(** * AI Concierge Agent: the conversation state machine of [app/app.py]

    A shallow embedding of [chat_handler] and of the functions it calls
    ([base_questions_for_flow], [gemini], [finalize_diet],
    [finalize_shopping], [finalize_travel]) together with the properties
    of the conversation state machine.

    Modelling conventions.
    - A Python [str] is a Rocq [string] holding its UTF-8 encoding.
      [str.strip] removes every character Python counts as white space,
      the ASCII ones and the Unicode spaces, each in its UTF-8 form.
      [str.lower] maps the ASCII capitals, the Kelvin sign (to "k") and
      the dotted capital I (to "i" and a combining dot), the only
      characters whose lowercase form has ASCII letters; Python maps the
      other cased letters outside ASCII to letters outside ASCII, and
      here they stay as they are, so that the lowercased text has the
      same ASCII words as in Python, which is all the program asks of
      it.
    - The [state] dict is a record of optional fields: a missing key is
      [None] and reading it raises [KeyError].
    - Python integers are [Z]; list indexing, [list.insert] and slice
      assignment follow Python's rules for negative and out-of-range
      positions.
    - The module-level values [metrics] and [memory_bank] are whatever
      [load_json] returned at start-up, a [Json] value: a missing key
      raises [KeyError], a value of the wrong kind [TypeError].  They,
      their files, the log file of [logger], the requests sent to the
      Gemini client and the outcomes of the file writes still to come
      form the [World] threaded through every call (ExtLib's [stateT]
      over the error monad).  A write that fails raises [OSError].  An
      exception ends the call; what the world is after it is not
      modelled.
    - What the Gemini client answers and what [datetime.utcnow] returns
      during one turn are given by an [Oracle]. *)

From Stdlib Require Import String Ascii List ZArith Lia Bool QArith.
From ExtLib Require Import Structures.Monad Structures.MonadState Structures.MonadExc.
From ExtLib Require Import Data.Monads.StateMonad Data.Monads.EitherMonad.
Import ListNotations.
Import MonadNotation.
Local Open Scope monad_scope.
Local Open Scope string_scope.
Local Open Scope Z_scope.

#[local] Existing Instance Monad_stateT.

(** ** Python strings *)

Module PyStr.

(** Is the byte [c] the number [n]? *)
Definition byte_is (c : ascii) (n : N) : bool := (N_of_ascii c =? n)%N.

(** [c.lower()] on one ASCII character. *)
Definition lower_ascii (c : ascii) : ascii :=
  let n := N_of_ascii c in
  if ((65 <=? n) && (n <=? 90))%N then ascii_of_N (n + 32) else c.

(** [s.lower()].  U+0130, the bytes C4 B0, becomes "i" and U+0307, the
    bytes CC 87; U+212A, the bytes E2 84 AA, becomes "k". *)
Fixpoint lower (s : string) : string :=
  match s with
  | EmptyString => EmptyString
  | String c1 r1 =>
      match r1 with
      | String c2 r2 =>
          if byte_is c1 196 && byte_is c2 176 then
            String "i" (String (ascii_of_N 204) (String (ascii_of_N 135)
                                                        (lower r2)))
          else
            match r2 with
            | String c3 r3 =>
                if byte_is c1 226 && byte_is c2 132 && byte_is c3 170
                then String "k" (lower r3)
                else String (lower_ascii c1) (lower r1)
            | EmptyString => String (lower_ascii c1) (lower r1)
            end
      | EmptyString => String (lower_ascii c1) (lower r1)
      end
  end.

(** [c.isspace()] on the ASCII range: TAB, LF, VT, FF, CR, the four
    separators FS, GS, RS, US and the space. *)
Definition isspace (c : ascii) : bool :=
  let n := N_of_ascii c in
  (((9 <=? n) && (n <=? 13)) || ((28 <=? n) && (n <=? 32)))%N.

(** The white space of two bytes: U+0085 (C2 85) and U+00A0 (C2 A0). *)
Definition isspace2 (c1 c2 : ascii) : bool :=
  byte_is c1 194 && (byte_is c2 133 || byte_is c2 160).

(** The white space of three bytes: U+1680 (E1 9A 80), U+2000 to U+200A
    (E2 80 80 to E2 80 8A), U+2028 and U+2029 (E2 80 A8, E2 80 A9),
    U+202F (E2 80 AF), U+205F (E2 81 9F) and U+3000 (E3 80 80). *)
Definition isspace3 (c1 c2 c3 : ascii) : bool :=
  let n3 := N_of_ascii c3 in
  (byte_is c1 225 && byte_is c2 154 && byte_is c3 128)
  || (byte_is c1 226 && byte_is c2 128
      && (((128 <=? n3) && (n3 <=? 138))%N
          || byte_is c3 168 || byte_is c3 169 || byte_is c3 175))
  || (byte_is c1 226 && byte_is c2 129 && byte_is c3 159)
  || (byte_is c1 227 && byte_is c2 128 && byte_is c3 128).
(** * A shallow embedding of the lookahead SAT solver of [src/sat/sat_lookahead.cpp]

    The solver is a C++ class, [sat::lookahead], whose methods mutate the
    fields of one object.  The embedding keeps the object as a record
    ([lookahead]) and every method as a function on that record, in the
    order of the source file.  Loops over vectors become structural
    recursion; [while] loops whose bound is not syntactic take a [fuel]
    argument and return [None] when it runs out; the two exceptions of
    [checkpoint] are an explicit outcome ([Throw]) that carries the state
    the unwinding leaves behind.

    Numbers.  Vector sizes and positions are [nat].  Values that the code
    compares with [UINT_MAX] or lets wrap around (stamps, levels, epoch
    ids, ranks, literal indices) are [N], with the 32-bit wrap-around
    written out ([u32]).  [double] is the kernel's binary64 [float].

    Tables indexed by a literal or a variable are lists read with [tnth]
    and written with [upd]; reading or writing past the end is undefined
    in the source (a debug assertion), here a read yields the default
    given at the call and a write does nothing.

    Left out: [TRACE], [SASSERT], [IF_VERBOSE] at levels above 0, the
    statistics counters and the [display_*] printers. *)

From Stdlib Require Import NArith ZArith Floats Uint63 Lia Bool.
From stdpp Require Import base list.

□ □ □ □ □ □ □

- _What this task involves_
Exact copies of all the records are required.

- _Answer for the task_
(** * AI Concierge Agent: the conversation state machine of [app/app.py]

    A shallow embedding of [chat_handler] and of the functions it calls
    ([base_questions_for_flow], [gemini], [finalize_diet],
    [finalize_shopping], [finalize_travel]) together with the properties
    of the conversation state machine.

    Modelling conventions.
    - A Python [str] is a Rocq [string] holding its UTF-8 encoding.
      [str.strip] removes every character Python counts as white space,
      the ASCII ones and the Unicode spaces, each in its UTF-8 form.
      [str.lower] maps the ASCII capitals, the Kelvin sign (to "k") and
      the dotted capital I (to "i" and a combining dot), the only
      characters whose lowercase form has ASCII letters; Python maps the
      other cased letters outside ASCII to letters outside ASCII, and
      here they stay as they are, so that the lowercased text has the
      same ASCII words as in Python, which is all the program asks of
      it.
    - The [state] dict is a record of optional fields: a missing key is
      [None] and reading it raises [KeyError].
    - Python integers are [Z]; list indexing, [list.insert] and slice
      assignment follow Python's rules for negative and out-of-range
      positions.
    - The module-level values [metrics] and [memory_bank] are whatever
      [load_json] returned at start-up, a [Json] value: a missing key
      raises [KeyError], a value of the wrong kind [TypeError].  They,
      their files, the log file of [logger], the requests sent to the
      Gemini client and the outcomes of the file writes still to come
      form the [World] threaded through every call (ExtLib's [stateT]
      over the error monad).  A write that fails raises [OSError].  An
      exception ends the call; what the world is after it is not
      modelled.
    - What the Gemini client answers and what [datetime.utcnow] returns
      during one turn are given by an [Oracle]. *)

From Stdlib Require Import String Ascii List ZArith Lia Bool QArith.
From ExtLib Require Import Structures.Monad Structures.MonadState Structures.MonadExc.
From ExtLib Require Import Data.Monads.StateMonad Data.Monads.EitherMonad.
Import ListNotations.
Import MonadNotation.
Local Open Scope monad_scope.
Local Open Scope string_scope.
Local Open Scope Z_scope.

#[local] Existing Instance Monad_stateT.

(** ** Python strings *)

Module PyStr.

(** Is the byte [c] the number [n]? *)
Definition byte_is (c : ascii) (n : N) : bool := (N_of_ascii c =? n)%N.

(** [c.lower()] on one ASCII character. *)
Definition lower_ascii (c : ascii) : ascii :=
  let n := N_of_ascii c in
  if ((65 <=? n) && (n <=? 90))%N then ascii_of_N (n + 32) else c.

(** [s.lower()].  U+0130, the bytes C4 B0, becomes "i" and U+0307, the
    bytes CC 87; U+212A, the bytes E2 84 AA, becomes "k". *)
Fixpoint lower (s : string) : string :=
  match s with
  | EmptyString => EmptyString
  | String c1 r1 =>
      match r1 with
      | String c2 r2 =>
          if byte_is c1 196 && byte_is c2 176 then
            String "i" (String (ascii_of_N 204) (String (ascii_of_N 135)
                                                        (lower r2)))
          else
            match r2 with
            | String c3 r3 =>
                if byte_is c1 226 && byte_is c2 132 && byte_is c3 170
                then String "k" (lower r3)
                else String (lower_ascii c1) (lower r1)
            | EmptyString => String (lower_ascii c1) (lower r1)
            end
      | EmptyString => String (lower_ascii c1) (lower r1)
      end
  end.

(** [c.isspace()] on the ASCII range: TAB, LF, VT, FF, CR, the four
    separators FS, GS, RS, US and the space. *)
Definition isspace (c : ascii) : bool :=
  let n := N_of_ascii c in
  (((9 <=? n) && (n <=? 13)) || ((28 <=? n) && (n <=? 32)))%N.

(** The white space of two bytes: U+0085 (C2 85) and U+00A0 (C2 A0). *)
Definition isspace2 (c1 c2 : ascii) : bool :=
  byte_is c1 194 && (byte_is c2 133 || byte_is c2 160).

(** The white space of three bytes: U+1680 (E1 9A 80), U+2000 to U+200A
    (E2 80 80 to E2 80 8A), U+2028 and U+2029 (E2 80 A8, E2 80 A9),
    U+202F (E2 80 AF), U+205F (E2 81 9F) and U+3000 (E3 80 80). *)
Definition isspace3 (c1 c2 c3 : ascii) : bool :=
  let n3 := N_of_ascii c3 in
  (byte_is c1 225 && byte_is c2 154 && byte_is c3 128)
  || (byte_is c1 226 && byte_is c2 128
      && (((128 <=? n3) && (n3 <=? 138))%N
          || byte_is c3 168 || byte_is c3 169 || byte_is c3 175))
  || (byte_is c1 226 && byte_is c2 129 && byte_is c3 159)
  || (byte_is c1 227 && byte_is c2 128 && byte_is c3 128).
(** * A shallow embedding of the lookahead SAT solver of [src/sat/sat_lookahead.cpp]

    The solver is a C++ class, [sat::lookahead], whose methods mutate the
    fields of one object.  The embedding keeps the object as a record
    ([lookahead]) and every method as a function on that record, in the
    order of the source file.  Loops over vectors become structural
    recursion; [while] loops whose bound is not syntactic take a [fuel]
    argument and return [None] when it runs out; the two exceptions of
    [checkpoint] are an explicit outcome ([Throw]) that carries the state
    the unwinding leaves behind.

    Numbers.  Vector sizes and positions are [nat].  Values that the code
    compares with [UINT_MAX] or lets wrap around (stamps, levels, epoch
    ids, ranks, literal indices) are [N], with the 32-bit wrap-around
    written out ([u32]).  [double] is the kernel's binary64 [float].

    Tables indexed by a literal or a variable are lists read with [tnth]
    and written with [upd]; reading or writing past the end is undefined
    in the source (a debug assertion), here a read yields the default
    given at the call and a write does nothing.

    Left out: [TRACE], [SASSERT], [IF_VERBOSE] at levels above 0, the
    statistics counters and the [display_*] printers. *)

From Stdlib Require Import NArith ZArith Floats Uint63 Lia Bool.
From stdpp Require Import base list.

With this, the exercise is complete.